Clinical Investigation and Reports

Regional Myocardial Blood Flow Redistribution as a Cause of Postprandial Angina Pectoris

Ragavendra R. Baliga, MD; Stuart D. Rosen, MD; Paolo G. Camici, MD; ; Jaspal S. Kooner, MD, FRCP

From the National Heart and Lung Institute, Imperial College School of Medicine, Hammersmith Hospital, London, UK.

Correspondence to J.S. Kooner, MD, FRCP, Consulting Cardiologist, National Heart and Lung Institute, Imperial College of Medicine, Hammersmith Hospital, Du Cane Road, London W12ONN UK.

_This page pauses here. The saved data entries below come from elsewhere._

Lemma DistGen_call_unsupported_witness :
  ("not_a_real_distribution" ∉ supported_names) /\
  DistGen_call Toy.lib DistGen_init [1; 2; 3]%Z "not_a_real_distribution" Toy.w0 =
    (Raise (NotImplementedError "not_a_real_distribution is not supported."),
     refused Toy.lib DistGen_init "not_a_real_distribution" Toy.w0) /\
  contains "not_a_real_distribution is not supported." "not_a_real_distribution" = true.
Proof.
  assert (Hd : "not_a_real_distribution" ∉ supported_names)
    by (apply (bool_decide_unpack _); by vm_compute).
  destruct (DistGen_call_unsupported Toy.lib DistGen_init [1; 2; 3]%Z
              "not_a_real_distribution" Toy.w0 Hd) as (Hcall & Hmsg & _).
  split; [exact Hd|]. split; [exact Hcall | exact Hmsg].
Defined.

(** C7.  [DISTRIBUTIONS] and [__GENERATORS] have the same keys: a name has a
    family to fit exactly when it has a generator. *)
Theorem DISTRIBUTIONS_GENERATORS_same_keys (lib : scipy) :
  dom DISTRIBUTIONS = dom (GENERATORS lib) /\
  forall d : string, is_Some (DISTRIBUTIONS !! d) <-> is_Some (GENERATORS lib !! d).
Proof.
  assert (Hdom : dom DISTRIBUTIONS = dom (GENERATORS lib)).
  { unfold DISTRIBUTIONS, GENERATORS. by rewrite !dom_list_to_map_L. }
  split; [exact Hdom|].
  intros d. by rewrite <- !elem_of_dom, Hdom.
Qed.

(** C9.  Called directly, [lognorm] and [pareto] raise [KeyError] on every
    sample: the lookup in [DISTRIBUTIONS] fails, the handler of [get_params]
    takes [AttributeError] only, and nothing is logged or drawn. *)
Theorem lognorm_pareto_raise_KeyError
    (lib : scipy) (data : list (float lib)) (w : world lib) :
  lognorm lib data w = (Raise (KeyError "lognorm"), w) /\
  pareto lib data w = (Raise (KeyError "pareto"), w).
Proof.
  destruct lognorm_pareto_not_keys as [Hl Hp].
  split.
  - unfold lognorm, bind.
    by rewrite get_params_unregistered by by apply DISTRIBUTIONS_unregistered.
  - unfold pareto, bind.
    by rewrite get_params_unregistered by by apply DISTRIBUTIONS_unregistered.
Qed.




(** * Further properties of [explorer/stats.py] *)

(** ** The small instance keeps the promises of the library *)

Lemma Toy_draw_length (size : nat) (low high : Z) (tape : list bool) :
  length (Toy.draw size low high tape).1 = size.
Proof.
  revert tape. induction size as [|n IH]; intros tape; simpl; [done|].
  specialize (IH (tl tape)).
  destruct (Toy.draw n low high (tl tape)) as [xs tape']. simpl in *. by rewrite IH.
Qed.

Lemma Toy_rvs_size : rvs_size Toy.lib.
Proof.
  intros rv shapes loc scale size r xs r'. simpl. unfold Toy.rvs.
  destruct (scale <? 0)%Z; [discriminate|].
  pose proof (Toy_draw_length size (loc + foldr Z.add 0%Z shapes)%Z
                (loc + foldr Z.add 0%Z shapes + scale)%Z r) as Hlen.
  destruct (Toy.draw size _ _ r) as [ys tape']. simpl in Hlen.
  by intros [= <- _].
Qed.

(** ** A fit that fails, seen from a generator *)

Section Failures.
Variable lib : scipy.
Implicit Types (data arr t : list (float lib)) (w : world lib) (d : string).
Implicit Type g : list (float lib) -> M lib (list (float lib)).

Lemma DISTRIBUTIONS_inv d rv :
  DISTRIBUTIONS !! d = Some rv ->
  (d, rv) ∈ [ ("normal", stats.norm); ("chi2", stats.chi2); ("exponential", stats.expon);
              ("gamma", stats.gamma); ("logistic", stats.logistic);
              ("uniform", stats.uniform) ].
Proof. apply elem_of_list_to_map_2. Qed.

(** The generator registered under [d] stops at a failing fit: it raises what
    [get_params] raises and calls no [rvs]. *)
Lemma registered_fit_failure d rv data w e :
  DISTRIBUTIONS !! d = Some rv -> fit lib rv data = Raise e ->
  exists g, GENERATORS lib !! d = Some g /\
            g data w =
              (Raise e, if isinstance e "AttributeError" then no_fit_logged lib d w else w).
Proof.
  intros Hrv Hfit. pose proof (DISTRIBUTIONS_inv d rv Hrv) as Hd.
  repeat (apply elem_of_cons in Hd as [[= -> ->]|Hd]); [..|by apply elem_of_nil in Hd].
  - exists (normal lib). split; [apply GENERATORS_registered; listed|].
    unfold normal, bind. by rewrite (get_params_registered lib data _ _ w Hrv), Hfit.
  - exists (chi2 lib). split; [apply GENERATORS_registered; listed|].
    unfold chi2, bind. by rewrite (get_params_registered lib data _ _ w Hrv), Hfit.
  - exists (exponential lib). split; [apply GENERATORS_registered; listed|].
    unfold exponential, bind. by rewrite (get_params_registered lib data _ _ w Hrv), Hfit.
  - exists (gamma lib). split; [apply GENERATORS_registered; listed|].
    unfold gamma, bind. by rewrite (get_params_registered lib data _ _ w Hrv), Hfit.
  - exists (logistic lib). split; [apply GENERATORS_registered; listed|].
    unfold logistic, bind. by rewrite (get_params_registered lib data _ _ w Hrv), Hfit.
  - exists (uniform lib). split; [apply GENERATORS_registered; listed|].
    unfold uniform, bind. by rewrite (get_params_registered lib data _ _ w Hrv), Hfit.
Qed.

Lemma rvs_call_records rv (shapes : list (float lib)) loc scale size w :
  records lib (rvs_call lib rv shapes loc scale size w).2 = records lib w.
Proof.
  unfold rvs_call.
  by destruct (rvs lib rv shapes loc scale size (random_state lib w)) as [o r].
Qed.

(** The trace of a registered generator in the log: nothing, or the one ERROR
    record of [get_params] when the fit raised an [AttributeError]. *)
Ltac trace_generator rv data :=
  unfold normal, chi2, exponential, gamma, logistic, uniform, bind;
  rewrite (get_params_registered lib data _ rv) by (apply DISTRIBUTIONS_registered; listed);
  let t := fresh "t" in
  let e := fresh "e" in
  let Ha := fresh "Ha" in
  destruct (fit lib rv data) as [t|e];
  [ destruct t as [|? [|? [|? [|? ?]]]]; simpl; left;
    first [ reflexivity | apply rvs_call_records ]
  | destruct (isinstance e "AttributeError") eqn:Ha; simpl;
    [ right; exists e; by rewrite Ha | left; reflexivity ] ].

Lemma generator_records d g data w :
  (d, g) ∈ named_generators lib ->
  records lib (g data w).2 = records lib w \/
  exists e, (g data w).1 = Raise e /\ isinstance e "AttributeError" = true /\
            (g data w).2 = no_fit_logged lib d w.
Proof.
  intros Hd. unfold named_generators in Hd.
  repeat (apply elem_of_cons in Hd as [[= -> ->]|Hd]); [..|by apply elem_of_nil in Hd].
  - trace_generator stats.norm data.
  - trace_generator stats.chi2 data.
  - trace_generator stats.expon data.
  - trace_generator stats.gamma data.
  - trace_generator stats.logistic data.
  - trace_generator stats.uniform data.
Qed.

End Failures.

(** ** [get_params] *)

(** X1.  A name that is not a key of [DISTRIBUTIONS] (the keys are matched
    exactly, letter case included) makes [get_params] raise a [KeyError]
    carrying that name, whatever the data: no fit is attempted, nothing is
    logged, the handler for [AttributeError] does not apply. *)
Theorem get_params_missing_key
    (lib : scipy) (data : list (float lib)) (d : string) (w : world lib) :
  d ∉ ["normal"; "chi2"; "exponential"; "gamma"; "logistic"; "uniform"] ->
  get_params lib data d w = (Raise (KeyError d), w).
Proof.
  intros Hd. by apply get_params_unregistered, DISTRIBUTIONS_unregistered.
Qed.

Lemma get_params_missing_key_witness :
  get_params Toy.lib [1; 2; 3]%Z "Normal" Toy.w0 = (Raise (KeyError "Normal"), Toy.w0).
Proof.
  apply (get_params_missing_key Toy.lib [1; 2; 3]%Z "Normal" Toy.w0).
  apply (bool_decide_unpack _). by vm_compute.
Defined.

(** X2.  [get_params] changes the state in one case only: when it raises an
    instance of [AttributeError], the one ERROR record
    "<Name> has no fit attribute." has been appended to the log.  In every
    other case (a tuple returned, the [KeyError] of an unknown name, any other
    exception of the fit) the log and the random source are as they were. *)
Theorem get_params_logs_only_AttributeError
    (lib : scipy) (data : list (float lib)) (d : string) (w : world lib) :
  (get_params lib data d w).2 =
    match (get_params lib data d w).1 with
    | Raise e => if isinstance e "AttributeError" then no_fit_logged lib d w else w
    | Return _ => w
    end.
Proof.
  destruct (DISTRIBUTIONS !! d) as [rv|] eqn:Hd.
  - rewrite (get_params_registered lib data d rv w Hd).
    destruct (fit lib rv data) as [t|e]; simpl; [done|].
    by destruct (isinstance e "AttributeError").
  - by rewrite (get_params_unregistered lib data d w Hd).
Qed.

(** ** The generators *)

(** X3.  [normal], [exponential], [logistic], [uniform] and [gamma] hand the
    fitted tuple to the sampling call of their own family as it is: location
    and scale in their places, the shape of [gamma] as [a], and
    [size = len(data)].  (Of the registered generators only [chi2] alters what
    was fitted.) *)
Theorem generators_sample_with_fitted_parameters
    (lib : scipy) (data : list (float lib)) (w : world lib) (loc scale : float lib) :
  (fit lib stats.norm data = Return [loc; scale] ->
   normal lib data w = rvs_call lib stats.norm [] loc scale (length data) w) /\
  (fit lib stats.expon data = Return [loc; scale] ->
   exponential lib data w = rvs_call lib stats.expon [] loc scale (length data) w) /\
  (fit lib stats.logistic data = Return [loc; scale] ->
   logistic lib data w = rvs_call lib stats.logistic [] loc scale (length data) w) /\
  (fit lib stats.uniform data = Return [loc; scale] ->
   uniform lib data w = rvs_call lib stats.uniform [] loc scale (length data) w) /\
  (forall a : float lib,
     fit lib stats.gamma data = Return [a; loc; scale] ->
     gamma lib data w = rvs_call lib stats.gamma [a] loc scale (length data) w).
Proof.
  split; [|split; [|split; [|split]]].
  - intros Hfit. unfold normal, bind.
    rewrite (get_params_registered lib data _ stats.norm)
      by (apply DISTRIBUTIONS_registered; listed).
    by rewrite Hfit.
  - intros Hfit. unfold exponential, bind.
    rewrite (get_params_registered lib data _ stats.expon)
      by (apply DISTRIBUTIONS_registered; listed).
    by rewrite Hfit.
  - intros Hfit. unfold logistic, bind.
    rewrite (get_params_registered lib data _ stats.logistic)
      by (apply DISTRIBUTIONS_registered; listed).
    by rewrite Hfit.
  - intros Hfit. unfold uniform, bind.
    rewrite (get_params_registered lib data _ stats.uniform)
      by (apply DISTRIBUTIONS_registered; listed).
    by rewrite Hfit.
  - intros a Hfit. unfold gamma, bind.
    rewrite (get_params_registered lib data _ stats.gamma)
      by (apply DISTRIBUTIONS_registered; listed).
    by rewrite Hfit.
Qed.

Lemma generators_sample_with_fitted_parameters_witness :
  normal Toy.lib [1; 2; 3; 4; 5]%Z Toy.w0 =
    rvs_call Toy.lib stats.norm [] 1%Z 4%Z 5 Toy.w0 /\
  gamma Toy.lib [1; 2; 3; 4; 5]%Z Toy.w0 =
    rvs_call Toy.lib stats.gamma [5%Z] 1%Z 4%Z 5 Toy.w0.
Proof.
  destruct (generators_sample_with_fitted_parameters Toy.lib [1; 2; 3; 4; 5]%Z Toy.w0 1%Z 4%Z)
    as (Hnormal & _ & _ & _ & Hgamma).
  split; [apply Hnormal | apply Hgamma]; reflexivity.
Defined.

(** X4.  Provided [rvs] returns as many variates as its [size] argument asks
    for, an array returned by a registered generator, or by the dispatcher on
    a registered name, has exactly [len(data)] elements. *)
Theorem sample_has_len_data
    (lib : scipy) (self : DistGen) (d : string)
    (g : list (float lib) -> M lib (list (float lib)))
    (data : list (float lib)) (w : world lib) :
  rvs_size lib -> (d, g) ∈ named_generators lib ->
  (forall arr w', g data w = (Return arr, w') -> length arr = length data) /\
  (forall arr w', DistGen_call lib self data d w = (Return arr, w') ->
                  length arr = length data).
Proof.
  intros Hsize Hd. split; intros arr w' Hret.
  - by eapply generator_length.
  - by eapply DistGen_call_length.
Qed.

Lemma sample_has_len_data_witness :
  DistGen_call Toy.lib DistGen_init [1; 2; 3; 4; 5]%Z "gamma" Toy.w0 =
    (Return [10; 6; 6; 10; 10]%Z, World Toy.lib [false; true] []) /\
  length [10; 6; 6; 10; 10]%Z = length [1; 2; 3; 4; 5]%Z.
Proof.
  assert (Hrun : DistGen_call Toy.lib DistGen_init [1; 2; 3; 4; 5]%Z "gamma" Toy.w0 =
                   (Return [10; 6; 6; 10; 10]%Z, World Toy.lib [false; true] []))
    by (by vm_compute).
  split; [exact Hrun|].
  assert (Hd : ("gamma", gamma Toy.lib) ∈ named_generators Toy.lib)
    by (unfold named_generators; listed).
  destruct (sample_has_len_data Toy.lib DistGen_init "gamma" (gamma Toy.lib)
              [1; 2; 3; 4; 5]%Z Toy.w0 Toy_rvs_size Hd) as [_ Hcall].
  exact (Hcall _ _ Hrun).
Defined.

(** ** The dispatcher *)

(** X5.  On a registered name, a fit that raises anything but an instance of
    [KeyError] ends the call of the dispatcher with that same exception: no variate is
    drawn, the random source is left as it was, nothing is retried, and the
    log gains a record only for an [AttributeError]. *)
Theorem DistGen_call_fit_failure
    (lib : scipy) (self : DistGen) (d : string) (rv : stats.rv_continuous)
    (data : list (float lib)) (w : world lib) (e : exception) :
  DISTRIBUTIONS !! d = Some rv -> fit lib rv data = Raise e ->
  isinstance e "KeyError" = false ->
  DistGen_call lib self data d w =
    (Raise e, if isinstance e "AttributeError" then no_fit_logged lib d w else w).
Proof.
  intros Hrv Hfit Hk.
  destruct (registered_fit_failure lib d rv data w e Hrv Hfit) as (g & Hg & Hrun).
  by rewrite (DistGen_call_Some lib self data d g w Hg), Hrun, Hk.
Qed.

Background—Postprandial angina pectoris has been recognized for more than two centuries and can be identified in up to 10% of patients with chronic ischemic heart disease. Redistribution of myocardial blood flow, from a region supplied by a severely stenotic coronary artery to those supplied by less diseased or normal vessels, is a potential mechanism of postprandial angina.

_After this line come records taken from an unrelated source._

(** * Module_4-Analytics_Engineering/quick_ingest_fhv.py

    A shallow embedding of the FHV ingest script: the period generator
    [month_range], the fetcher [download_file], the converter
    [convert_csv_gz_to_parquet], the batch loop
    [download_and_convert_fhv_files] and the loader
    [load_parquets_into_duckdb], followed by the properties the
    specification states about them.

    Python integers are unbounded, hence [Z].  The file system is a finite
    map from path strings to file contents; the remote server, the DuckDB
    engine and the operating system are a record of oracles [Env].
    Exceptions are values of a small state-and-exception monad; the
    failures that the script itself catches ([try]/[except]) are all
    modelled, a failure it does not catch ends the run and is outside the
    statements below.  Calls to [print] only write to standard output and
    are left out of the stateful functions; the summary the [__main__]
    block prints is given as the list of its lines. *)

From Stdlib Require Import ZArith Lia List String Ascii.
From Stdlib Require OrderedTypeEx.
From Stdlib.Strings Require Byte.
From stdpp Require Import gmap strings list fin_maps pretty sorting.

Local Open Scope Z_scope.

(* ===================================================================== *)
(** ** Periods and [month_range] *)
(* ===================================================================== *)

(** A period is a [(year, month)] tuple of Python integers. *)
Definition Period : Type := (Z * Z)%type.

Methods and Results—To test this hypothesis, we have determined the effects of a standard liquid meal on whole heart and regional myocardial blood flow, measured by means of dynamic positron emission tomography (PET) with 15O-labeled water in 14 patients with a reproducible history of postprandial angina and 7 matched control subjects. The standard liquid meal precipitated angina pectoris in all patients. Baseline whole heart blood flow was similar and increased normally after the meal in patients (0.97±0.14 to 1.14±0.25 mL · min-1 · g-1, P<.04) as in control subjects (0.92±0.12 to 1.02±0.13 mL · min-1 · g-1, P<.02). In contrast, the coefficient of variation of blood flow increased significantly after the standard liquid meal in patients (34±9%, P<.05 versus baseline) but not in control subjects (17±7%, P=NS versus baseline). In patients, analysis of regional myocardial blood flow demonstrated decreased myocardial blood flow in territories supplied by stenotic arteries (1.01±0.35 to 0.76±0.27 mL · min-1 · g-1, P<.03), but there was an increase in blood flow in territories supplied by normal arteries (0.89±0.16 to 1.34±0.25 mL · min-1 · g-1, P<.001) after the meal.

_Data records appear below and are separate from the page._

(** * kodewalibai: the static-analysis pipeline of the review endpoint

    A shallow embedding of
    - [src/app/api/review/route.js]: the security-pattern catalog,
      [scanForSecurityIssues], [lintCode], [guessFileExtension],
      [processRepositoryFiles] and the [POST] handler;
    - [src/utils/githubProcessor.js]: [parseGitHubUrl], [cloneRepository],
      [getCodeFiles] and [processRepository];
    - [src/app/page.js]: the two de-duplicating [reduce] passes of
      [handleSubmit].

    JavaScript strings are sequences of UTF-16 code units.  The platform
    functions the code calls ([String.prototype.includes], [split],
    [matchAll], [path.extname], ...) are modelled first, the repository's
    own functions after them, and the theorems come last. *)

From Stdlib Require Import List NArith ZArith PeanoNat Bool String Ascii Lia.
From Stdlib Require Import DecimalNat Sorted.
Import ListNotations.

Set Implicit Arguments.
Set Warnings "-register-all".

(** ** JavaScript strings *)

(** A string is the list of its UTF-16 code units. *)
Definition jsstring : Type := list N.

(** Literals of the source are written [str "..."]. *)
Fixpoint str (s : string) : jsstring :=
  match s with
  | EmptyString => []
  | String a s' => N_of_ascii a :: str s'
  end.

Arguments str s%_string.

Module JsString.

(** [===] on strings. *)
Fixpoint eqb (a b : jsstring) : bool :=
  match a, b with
  | [], [] => true
  | x :: a', y :: b' => N.eqb x y && eqb a' b'
  | _, _ => false
  end.

(** [s.startsWith(p)] *)
Fixpoint startsWith (p s : jsstring) : bool :=
  match p, s with
  | [], _ => true
  | x :: p', y :: s' => N.eqb x y && startsWith p' s'
  | _ :: _, [] => false
  end.

(** [s.includes(p)]: [p] occurs in [s] at some position. *)
Fixpoint includes (s p : jsstring) : bool :=
  startsWith p s ||
  match s with
  | [] => false
  | _ :: s' => includes s' p
  end.

(** [s.replace(c, "")] for a one-unit search string [c]: the first
    occurrence is removed, the others stay. *)
Fixpoint removeFirst (c : N) (s : jsstring) : jsstring :=
  match s with
  | [] => []
  | x :: s' => if N.eqb x c then s' else x :: removeFirst c s'
  end.

(** [s.substring(0, i)] *)
Definition substring0 (s : jsstring) (i : nat) : jsstring := firstn i s.

(** [s.split(c)] for a one-unit separator [c]: the pieces between the
    separators, in order; a string without separator is one piece. *)
Fixpoint split (c : N) (s : jsstring) : list jsstring :=
  match s with
  | [] => [[]]
  | x :: s' =>
      if N.eqb x c then [] :: split c s'
      else match split c s' with
           | [] => [[x]]
           | piece :: pieces => (x :: piece) :: pieces
           end
  end.

(** [pieces.join(sep)] *)
Fixpoint join (sep : jsstring) (pieces : list jsstring) : jsstring :=
  match pieces with
  | [] => []
  | [p] => p
  | p :: rest => p ++ sep ++ join sep rest
  end.

(** [s.toLowerCase()] on the ASCII range.  Code units outside it are
    left as they are; the extensions this program compares against are
    ASCII letters that no non-ASCII unit lowers to. *)
Definition lowerUnit (c : N) : N :=
  if (N.leb 65 c && N.leb c 90)%bool then (c + 32)%N else c.

Definition toLowerCase (s : jsstring) : jsstring := map lowerUnit s.

(** The decimal digits of a number, as [String(n)] and template literals
    print a non-negative integer. *)
Fixpoint digits (d : Decimal.uint) : jsstring :=
  match d with
  | Decimal.Nil => []
  | Decimal.D0 d' => 48%N :: digits d'
  | Decimal.D1 d' => 49%N :: digits d'
  | Decimal.D2 d' => 50%N :: digits d'
  | Decimal.D3 d' => 51%N :: digits d'
  | Decimal.D4 d' => 52%N :: digits d'
  | Decimal.D5 d' => 53%N :: digits d'
  | Decimal.D6 d' => 54%N :: digits d'
  | Decimal.D7 d' => 55%N :: digits d'
  | Decimal.D8 d' => 56%N :: digits d'
  | Decimal.D9 d' => 57%N :: digits d'
  end.

Definition ofNat (n : nat) : jsstring := digits (Nat.to_uint n).

(** [arr.includes(s)] on an array of strings. *)
Definition arrayIncludes (arr : list jsstring) (s : jsstring) : bool :=
  existsb (eqb s) arr.

End JsString.

(** The code units the source names. *)
Definition LF : N := 10.
Definition DOT : N := 46.
Definition SLASH : N := 47.
Definition DASH : N := 45.

(** ** Regular expressions *)

Module RegExp.

(** One member of a character class. *)
Inductive classItem :=
| One (c : N)
| Range (lo hi : N)
| Space.                      (* \s *)

(** The pattern syntax the catalog uses. *)
Inductive regex :=
| Eps
| Chr (c : N)
| Cls (invert : bool) (items : list classItem)
| Seq (r1 r2 : regex)
| Alt (r1 r2 : regex)
| Star (r : regex).           (* greedy *)

Definition Plus (r : regex) : regex := Seq r (Star r).

(** A pattern with its flags; every catalog pattern is global. *)
Record t := mk { source : regex; ignoreCase : bool }.

(** WhiteSpace and LineTerminator of ECMAScript: the members of [\s]. *)
Definition isSpace (c : N) : bool :=
  existsb (N.eqb c) [9; 10; 11; 12; 13; 32; 160; 5760; 8232; 8233; 8239; 8287; 12288; 65279]%N
  || (N.leb 8192 c && N.leb c 8202).

(** Canonicalize without the [u] flag, on the ASCII range: a lower-case
    letter becomes its upper-case one.  A unit from 128 up is never
    folded onto an ASCII letter, so for ASCII pattern characters this
    is the whole comparison. *)
Definition canonicalize (c : N) : N :=
  if (N.leb 97 c && N.leb c 122)%bool then (c - 32)%N else c.

(** The other case of an ASCII letter. *)
Definition swapCase (c : N) : N :=
  if (N.leb 97 c && N.leb c 122)%bool then (c - 32)%N
  else if (N.leb 65 c && N.leb c 90)%bool then (c + 32)%N
  else c.

Definition unitMatches (ic : bool) (p c : N) : bool :=
  if ic then N.eqb (canonicalize p) (canonicalize c) else N.eqb p c.

Definition inItem (it : classItem) (c : N) : bool :=
  match it with
  | One x => N.eqb x c
  | Range lo hi => N.leb lo c && N.leb c hi
  | Space => isSpace c
  end.

Definition inClass (ic : bool) (items : list classItem) (c : N) : bool :=
  existsb (fun it => inItem it c || (ic && inItem it (swapCase c))) items.

(** The greedy repetition of a matcher [once], which gives the lengths
    it can consume at the start of a string, best first.  Another turn
    is tried before stopping; a turn that consumes nothing is refused,
    as RepeatMatcher does.  Every turn consumes a unit, so [fuel] from
    the length of the string up is never used up. *)
Section Repeat.
Variable once : list N -> list nat.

Conclusions—The standard liquid meal induced angina pectoris in patients with coronary artery disease. Although whole heart blood flow increased appropriately for the greater cardiac work, there was a redistribution of regional blood flow from territories supplied by severely stenosed coronary arteries to those supplied by less diseased or normal arteries. This redistribution may be the cause of myocardial ischemia in postprandial angina.